Figure 1.

Expression of SARS-CoV-2 VLPs in N. benthamiana. (a) Schematic representation of two vectors for the formation of SARS-CoV-2 VLPs. pBYR2fp-M_IRESE (upper) and pBYR2fp-N_FLAG (bottom) vectors contained a recombinant gene, M-IRES-E (M_IRESE) and N-FLAG (N_FLAG). (b) Schematic representation of the co-expression system process by two vectors using the agroinfiltration method in tobacco plants. (c) Identification of M protein (~ 25 kDa) expression using Western blot analysis in total soluble protein (TSP) extracted from tobacco leaves 3 dpi of pBYR2fp-M_IRESE. Recombinant M protein (15 kDa) derived from E. coli used as a positive control was loaded with 0.25 µg (line 2) and 0.5 µg (line 3), respectively.
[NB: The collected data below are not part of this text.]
(** The tree built from a well-formed expression agrees with its reading
    from left to right, in value, rendering, tape use and exception. *)
Lemma ParseTree_left_to_right (rnd : nat -> Z) (n : nat) :
  forall terms first pos,
    (List.length terms <= n)%nat -> well_formed first terms ->
    observe (ParseTree_init rnd (PyList (expression_fields first terms)) pos) =
      eval_left_to_right rnd first terms pos.
Proof.
  induction n as [|n IH]; intros terms first pos Hlen [Hfirst Hterms].
  { destruct terms; [|simpl in Hlen; lia]. unfold eval_left_to_right, observe.
    change (expression_fields first []) with [first]. cbn [eval_terms].
    destruct (ParseTree_init rnd (PyList [first]) pos) as [[t p]| |]; reflexivity. }
  destruct (terms_first_plus terms Hterms)
    as [Hminus|[T1 [g [T2 [-> [H1 [Hg H2]]]]]]].
  - destruct terms as [|x terms'] using rev_ind.
    { unfold eval_left_to_right, observe.
      change (expression_fields first []) with [first]. cbn [eval_terms].
      destruct (ParseTree_init rnd (PyList [first]) pos) as [[t p]| |]; reflexivity. }
    clear IHterms'. destruct x as [o g].
    apply Forall_app in Hminus as [H1 Hx].
    apply Forall_inv in Hx as [Ho Hg]. simpl in Ho, Hg. subst o.
    rewrite length_app in Hlen. simpl in Hlen.
    rewrite expression_fields_app.
    change (expression_fields g []) with [g].
    rewrite (observe_split rnd _ [g] operator_sub pos); [|discriminate|].
    2:{ apply is_operator_false in Hg.
        apply find_root_node_minus_at; [now apply minus_only_no_plus| |];
          simpl; tauto. }
    rewrite (IH terms' first pos) by
      (first [lia | split; [exact Hfirst | now apply minus_only_well_formed]]).
    unfold eval_left_to_right.
    destruct (ParseTree_init rnd (PyList [first]) pos) as [[t0 p0]| |]; cbn [bind];
      try reflexivity.
    rewrite eval_terms_app.
    destruct (eval_terms rnd terms' (value_of t0) (Node_str t0) p0)
      as [[[a sa] p1]| |]; cbn [bind eval_terms]; try reflexivity.
    unfold observe.
    destruct (ParseTree_init rnd (PyList [g]) p1) as [[tg p2]| |]; reflexivity.
  - rewrite length_app in Hlen. simpl in Hlen.
    rewrite expression_fields_app.
    rewrite (observe_split rnd _ _ operator_add pos); [|discriminate|].
    2:{ apply find_root_node_plus_at. now apply minus_only_no_plus. }
    rewrite (IH T1 first pos) by
      (first [lia | split; [exact Hfirst | now apply minus_only_well_formed]]).
    unfold eval_left_to_right.
    destruct (ParseTree_init rnd (PyList [first]) pos) as [[t0 p0]| |]; cbn [bind];
      try reflexivity.
    rewrite eval_terms_app.
    destruct (eval_terms rnd T1 (value_of t0) (Node_str t0) p0)
      as [[[a sa] p1]| |]; cbn [bind eval_terms]; try reflexivity.
    rewrite (IH T2 g p1) by (first [lia | split; assumption]).
    unfold eval_left_to_right.
    destruct (ParseTree_init rnd (PyList [g]) p1) as [[tg p2]| |]; cbn [bind];
      try reflexivity.
    change (apply_op (op_of_field "+") a (value_of tg)) with (a + value_of tg).
    replace (sa ++ " " ++ "+" ++ " " ++ Node_str tg)
      with ((sa ++ " + ") ++ Node_str tg) by (now rewrite append_assoc).
    rewrite eval_terms_shift.
    destruct (eval_terms rnd T2 (value_of tg) (Node_str tg) p2)
      as [[[b sb] p3]| |]; cbn [bind apply_op opstring]; try reflexivity.
    now rewrite append_assoc.
Qed.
ME represents samples injected with pBYR2fp-M_IRESE. Western blot analysis under both denaturating (d) and non-denaturating conditions (e) to confirm the co-expression of M, E, and N in TSP. N_FLAG represents samples injected with pBYR2fp-N_FLAG. ME + N_FLAG represents samples co-injected with pBYR2fp-M_IRESE and pBYR2fp- N_FLAG. All images were cropped. See Supplementary Figs. S1–S3 for full size of blot.